Battles rage around Rafah
Israel bombarded the overcrowded Gaza city of Rafah, as talks resumed yesterday in Cairo aimed at agreeing the terms of a truce in the seven-month offensive.
Hamas said its fighters were battling Israeli troops in the east of the city, where hundreds of thousands of Palestinians have sought refuge from combat elsewhere in the enclave.
Palestinians were on the move again, abandoning neighbourhoods of the southern Gaza city and leaving them as ghost towns. The World Health Organization said yesterday that there is only enough fuel to run health services in the south of Gaza for three more days.
A senior US official said President Joe Biden's administration paused a shipment of weapons to Israel last week in an apparent response to the expected Rafah offensive. This would be the first such delay since the Biden administration offered its full support to Israel after October 7 offensive, reports Reuters.
A senior Israeli official, asking not to be named, said "if we have to fight with our fingernails, then we'll do what we have to do."
Israeli forces on Tuesday seized the main border crossing between Gaza and Egypt in Rafah, cutting off a vital route for aid. Residents said tanks, which had moved in to take control of the crossing, had not entered the built-up areas of the city and gun battles were still outside the city limits.

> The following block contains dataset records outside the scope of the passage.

(** ** Bytes and elements *)
Lemma be32_to_be32 w : 0 <= w < 2 ^ 32 ->
  (w / 2 ^ 24) mod 256 * 2 ^ 24 + (w / 2 ^ 16) mod 256 * 2 ^ 16 + (w / 2 ^ 8) mod 256 * 2 ^ 8 + w mod 256 = w.
Proof. intros Hw. change (2 ^ 24) with 16777216. change (2 ^ 16) with 65536. change (2 ^ 8) with 256. Z.to_euclidean_division_equations. lia. Qed.

Lemma words_value_words w0 w1 w2 w3 w4 w5 w6 rest :
  0 <= w0 < 2 ^ 32 -> 0 <= w1 < 2 ^ 32 -> 0 <= w2 < 2 ^ 32 -> 0 <= w3 < 2 ^ 32 -> 0 <= w4 < 2 ^ 32 ->
  0 <= w5 < 2 ^ 32 -> 0 <= w6 < 2 ^ 32 ->
  words_value (to_be32 w0 ++ to_be32 w1 ++ to_be32 w2 ++ to_be32 w3 ++ to_be32 w4 ++ to_be32 w5 ++ to_be32 w6 ++ rest) =
  (((((w0 * 2 ^ 32 + w1) * 2 ^ 32 + w2) * 2 ^ 32 + w3) * 2 ^ 32 + w4) * 2 ^ 32 + w5) * 2 ^ 32 + w6.
Proof.
  intros B0 B1 B2 B3 B4 B5 B6. unfold words_value, be32, to_be32. cbn [app nth Nat.mul Nat.add].
  by rewrite !be32_to_be32.
Qed.

(** The words of a number of 224 bits. *)
Lemma number_words v : 0 <= v < 2 ^ 224 ->
  exists w0 w1 w2 w3 w4 w5 w6,
    0 <= w0 < 2 ^ 32 /\ 0 <= w1 < 2 ^ 32 /\ 0 <= w2 < 2 ^ 32 /\ 0 <= w3 < 2 ^ 32 /\ 0 <= w4 < 2 ^ 32 /\
    0 <= w5 < 2 ^ 32 /\ 0 <= w6 < 2 ^ 32 /\
    v = (((((w0 * 2 ^ 32 + w1) * 2 ^ 32 + w2) * 2 ^ 32 + w3) * 2 ^ 32 + w4) * 2 ^ 32 + w5) * 2 ^ 32 + w6.
Proof.
  intros Hv.
  assert (D : forall k u, 0 <= k -> 0 <= u < 2 ^ (k + 32) -> exists q r, u = q * 2 ^ 32 + r /\ 0 <= r < 2 ^ 32 /\ 0 <= q < 2 ^ k).
  { intros k u Hk Hu. exists (u / 2 ^ 32), (u mod 2 ^ 32). rewrite Z.pow_add_r in Hu by lia.
    pose proof (Z.div_mod u (2 ^ 32) ltac:(lia)). pose proof (Z.mod_pos_bound u (2 ^ 32) ltac:(lia)).
    split; [lia|]. split; [lia|]. split; [apply Z.div_pos; lia|apply Z.div_lt_upper_bound; lia]. }
  destruct (D 192 v ltac:(lia) Hv) as (v5 & w6 & -> & B6 & V5). destruct (D 160 v5 ltac:(lia) V5) as (v4 & w5 & -> & B5 & V4).
  destruct (D 128 v4 ltac:(lia) V4) as (v3 & w4 & -> & B4 & V3). destruct (D 96 v3 ltac:(lia) V3) as (v2 & w3 & -> & B3 & V2).
  destruct (D 64 v2 ltac:(lia) V2) as (v1 & w2 & -> & B2 & V1). destruct (D 32 v1 ltac:(lia) V1) as (w0 & w1 & -> & B1 & V0).
  by exists w0, w1, w2, w3, w4, w5, w6.
Qed.

Lemma Get224Bits_be_bytes v rest :
  0 <= v < 2 ^ 224 -> byte_list rest ->
  below 8 268435456 (Get224Bits (be_bytes 28 v ++ rest)) /\ value (Get224Bits (be_bytes 28 v ++ rest)) = v.
Proof.
  intros Hv Hrest.
  destruct (Get224Bits_value (be_bytes 28 v ++ rest)) as [Hb Hval]; [apply Forall_app; split; [apply be_bytes_byte|done]|].
  split; [exact Hb|]. rewrite Hval. clear Hb Hval.
  destruct (number_words v Hv) as (w0 & w1 & w2 & w3 & w4 & w5 & w6 & B0 & B1 & B2 & B3 & B4 & B5 & B6 & E).
  rewrite <- (be_words w0 w1 w2 w3 w4 w5 w6 v) by done. rewrite <- !app_assoc, words_value_words by done. by rewrite E.
Qed.

(** ** Points as text *)
Definition text_of (x y : Z) : list Z := be_bytes 28 x ++ be_bytes 28 y.

Lemma Contract_bytes v f :
  holds v f -> v mod p224 = v -> contractible v -> Put224Bits (Contract f) = be_bytes 28 v.
Proof.
  intros [Hf Hfv] Hv Hc. apply eqm_mod in Hfv. rewrite Hv in Hfv.
  destruct (Contract_minimal f) as [Hb He]; [by apply below_le with 536870911|by rewrite Hfv|].
  by rewrite (Put224Bits_bytes _ Hb), He, Hfv.
Qed.

Lemma ToString_text P xa ya :
  wf P -> affine P = Some (xa, ya) -> contractible xa -> contractible ya -> ToString P = text_of xa ya.
Proof.
  intros HP Haff Hxa Hya. destruct (affine_by_Invert P xa ya HP Haff) as (Hx & Hy & Tz & Hrx & Hry).
  unfold ToString. rewrite Tz. cbv zeta.
  rewrite (Contract_bytes xa _ Hx Hrx Hxa), (Contract_bytes ya _ Hy Hry Hya). reflexivity.
Qed.

Lemma ToString_infinity P : wf P -> affine P = None -> ToString P = repeat 0 56.
Proof.
  intros (Hx & Hy & Hz) Haff. destruct (truth_IsZero _ _ (holds_value _ Hz)) as [Tz _]. unfold ToString. rewrite Tz.
  unfold affine in Haff. destruct (decide (value (z P) ≡p 0)) as [H|]; [|done]. by rewrite (bool_decide_eq_true_2 _ H).
Qed.

(** The number of the curve's equation. *)
Definition curve_b : Z := value kB.

Definition on_curve (x y : Z) : Prop := y * y ≡p x * (x * x) - 3 * x + curve_b.

Lemma holds_times_3 v f :
  below 8 268435456 f -> value f ≡p v -> holds (3 * v) (Reduce (limbs (fun i => u32 (f.[i] * 3)))).
Proof.
  intros Hf Hv. apply holds_eqm with (3 * value f); [|by rewrite Hv]. clear Hv.
  name_limbs f Hf. unfold limbs. cbn [map seq nth]. no_wrap.
  apply holds_Reduce; [apply below_8; lia|]. cbn [value]. apply eqm_of_eq. ring.
Qed.
(* ===== verification/PriorityQueue.v ===== *)
(** The priority queue of net/base/priority_queue.h, in the build with checks:
    a list for each priority, and pointers to the elements that stay valid
    while other elements come and go.

    An element of a [std::list] is a node that keeps its place in memory, and
    an iterator is the node it is at. The model numbers the nodes in the order
    they are made, and never gives a number twice; the ids that the queue hands
    out itself are 32 bits wide and do come again. *)
From stdpp Require Import gmap sets.
From S2P Require Import Prelude.

Section PriorityQueue.
Context {T : Type}.

(** A node of a list with the pair it holds. *)
Record Node := mkNode { node : Z; id : Z; value : T }.

(* src: net/base/priority_queue.h 35-39! List *)
Definition List : Type := list Node.

(* src: net/base/priority_queue.h 46-117! Pointer *)
Record Pointer := mkPointer { priority_ : Z; iterator_ : Z; id_ : Z }.

(* src: net/base/priority_queue.h 99-99! kNullPriority *)
Definition kNullPriority : Z := 4294967295.

(** The iterator of a null pointer is at no node. *)
(* src: net/base/priority_queue.h 49-53! Pointer *)
Definition null : Pointer := mkPointer kNullPriority (-1) 4294967295.

(* src: net/base/priority_queue.h 71-71! is_null *)
Definition is_null (p : Pointer) : bool := priority_ p =? kNullPriority.

(* src: net/base/priority_queue.h 103-108! Pointer *)
Definition new_Pointer (priority : Z) (it : Node) : Pointer := mkPointer priority (node it) (id it).

(** [nodes] is the number of nodes made so far, of this queue. *)
(* src: net/base/priority_queue.h 285-293! PriorityQueue *)
Record PriorityQueue := mkPriorityQueue {
  next_id_ : Z;
  valid_ids_ : gset Z;
  lists_ : list List;
  size_ : Z;
  nodes : Z
}.

#[export] Instance eta_PriorityQueue : Eta PriorityQueue := fun q =>
  mkPriorityQueue (next_id_ q) (valid_ids_ q) (lists_ q) (size_ q) (nodes q).

(* src: net/base/priority_queue.h 120-125! PriorityQueue *)
Definition new_PriorityQueue (num_priorities : Z) : PriorityQueue :=
  mkPriorityQueue 0 ∅ (replicate (Z.to_nat num_priorities) []) 0 0.

(* src: net/base/priority_queue.h 268-271! num_priorities *)
Definition num_priorities (q : PriorityQueue) : Z := zlen (lists_ q).

(** [lists_[priority]], which the checks keep in range. *)
Definition list_at (q : PriorityQueue) (priority : Z) : List := default [] (lists_ q !! Z.to_nat priority).
Definition set_list (priority : Z) (l : List) (q : PriorityQueue) : PriorityQueue :=
  q <| lists_ := <[Z.to_nat priority := l]> (lists_ q) |>.

(** What the two ways to insert share; [place] puts the node into the list. *)
(* src: net/base/priority_queue.h 129-143! Insert *)
Definition insert_with (place : Node -> List -> List) (value : T) (priority : Z) (q : PriorityQueue) :
    option (Pointer * PriorityQueue) :=
  DCHECK (priority <? num_priorities q) ;;
  let q := q <| size_ := u64 (size_ q + 1) |> in
  let id := next_id_ q in
  let q := q <| valid_ids_ := {[id]} ∪ valid_ids_ q |> in
  let q := q <| next_id_ := u32 (next_id_ q + 1) |> in
  let it := mkNode (nodes q) id value in
  let q := q <| nodes := nodes q + 1 |> in
  Some (new_Pointer priority it, set_list priority (place it (list_at q priority)) q).

(* src: net/base/priority_queue.h 129-143! Insert *)
Definition Insert : T -> Z -> PriorityQueue -> option (Pointer * PriorityQueue) :=
  insert_with (fun it l => l ++ [it]).

(* src: net/base/priority_queue.h 147-161! InsertAtFront *)
Definition InsertAtFront : T -> Z -> PriorityQueue -> option (Pointer * PriorityQueue) :=
  insert_with (fun it l => it :: l).

(** [std::list::erase]; [None] for an iterator that is not in the list. *)
Fixpoint erase_node (n : Z) (l : List) : option List :=
  match l with
  | [] => None
  | it :: l => if node it =? n then Some l else it' ← erase_node n l; Some (it :: it')
  end.

(** The node an iterator is at. *)
Fixpoint find_node (n : Z) (l : List) : option Node :=
  match l with
  | [] => None
  | it :: l => if node it =? n then Some it else find_node n l
  end.

(* src: net/base/priority_queue.h 165-177! Erase *)
Definition Erase (pointer : Pointer) (q : PriorityQueue) : option PriorityQueue :=
  DCHECK (priority_ pointer <? num_priorities q) ;;
  DCHECK (0 <? size_ q) ;;
  DCHECK (bool_decide (id_ pointer ∈ valid_ids_ q)) ;;
  let q := q <| valid_ids_ := valid_ids_ q ∖ {[id_ pointer]} |> in
  it ← find_node (iterator_ pointer) (list_at q (priority_ pointer));
  DCHECK (id it =? id_ pointer) ;;
  let q := q <| size_ := u64 (size_ q - 1) |> in
  l ← erase_node (iterator_ pointer) (list_at q (priority_ pointer));
  Some (set_list (priority_ pointer) l q).

(** [pointer.value()] *)
(* src: net/base/priority_queue.h 75-79! value *)
Definition value_of (pointer : Pointer) (q : PriorityQueue) : option T :=
  it ← find_node (iterator_ pointer) (list_at q (priority_ pointer));
  Some (value it).

(** The loops that return at the first list that is not empty: [side] is the
    node to return of it. *)
Fixpoint search (side : List -> option Node) (q : PriorityQueue) (indices : list Z) : Pointer :=
  match indices with
  | [] => null
  | i :: indices =>
      match side (list_at q i) with Some it => new_Pointer i it | None => search side q indices end
  end.

(** [0, 1, ...] *)
Definition upward (q : PriorityQueue) : list Z := map Z.of_nat (seq 0 (length (lists_ q))).

(* src: net/base/priority_queue.h 181-189! FirstMin *)
Definition FirstMin (q : PriorityQueue) : Pointer := search head q (upward q).
(* src: net/base/priority_queue.h 193-201! LastMin *)
Definition LastMin (q : PriorityQueue) : Pointer := search last q (upward q).
(* src: net/base/priority_queue.h 205-214! FirstMax *)
Definition FirstMax (q : PriorityQueue) : Pointer := search head q (rev (upward q)).
(* src: net/base/priority_queue.h 218-227! LastMax *)
Definition LastMax (q : PriorityQueue) : Pointer := search last q (rev (upward q)).

(** What is behind a node in its list; [None] for an iterator at no node. *)
Fixpoint behind (n : Z) (l : List) : option List :=
  match l with
  | [] => None
  | it :: l => if node it =? n then Some l else behind n l
  end.

(** The loop over the lower priorities; [rest] starts at the iterator. *)
Fixpoint next_lower (q : PriorityQueue) (priority : nat) (rest : List) : Pointer :=
  match rest with
  | it :: _ => new_Pointer (Z.of_nat priority) it
  | [] =>
      match priority with
      | O => null
      | S priority => next_lower q priority (list_at q (Z.of_nat priority))
      end
  end.

(* src: net/base/priority_queue.h 237-253! GetNextTowardsLastMin *)
Definition GetNextTowardsLastMin (pointer : Pointer) (q : PriorityQueue) : option Pointer :=
  DCHECK (negb (is_null pointer)) ;;
  DCHECK (priority_ pointer <? num_priorities q) ;;
  rest ← behind (iterator_ pointer) (list_at q (priority_ pointer));
  Some (next_lower q (Z.to_nat (priority_ pointer)) rest).

(* src: net/base/priority_queue.h 256-265! Clear *)
Definition Clear (q : PriorityQueue) : PriorityQueue :=
  q <| lists_ := map (fun _ => []) (lists_ q) |> <| valid_ids_ := ∅ |> <| size_ := 0 |>.

(* src: net/base/priority_queue.h 273-276! empty *)
Definition empty (q : PriorityQueue) : bool := size_ q =? 0.

End PriorityQueue.
Arguments Node : clear implicits.
Arguments PriorityQueue : clear implicits.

Armed groups of Hamas, Islamic Jihad and Fatah said in separate statements that gunfights continued in the central Gaza Strip, while residents of northern Gaza reported heavy Israeli tank shelling against eastern areas of Gaza City and districts.
Gaza health workers yesterday uncovered at least 49 bodies in new mass grave at Al-Shifa hospital, a medical official and Hamas authorities told AFP.
The health ministry in Hamas-run Gaza said that at least 34,844 people have been killed in the Palestinian territory in Israel's offensive in Gaza. The tally includes at least 55 deaths in the past 24 hours.
Despite the latest Israeli assault in Rafah, the United States said it believes a revised Hamas ceasefire proposal may lead to a breakthrough in the ceasefire impasse.
In Cairo, all five delegations participating in ceasefire talks - Hamas, Israel, the US, Egypt and Qatar - reacted positively to the resumption of negotiations, and meetings were continuing yesterday, two Egyptian sources said.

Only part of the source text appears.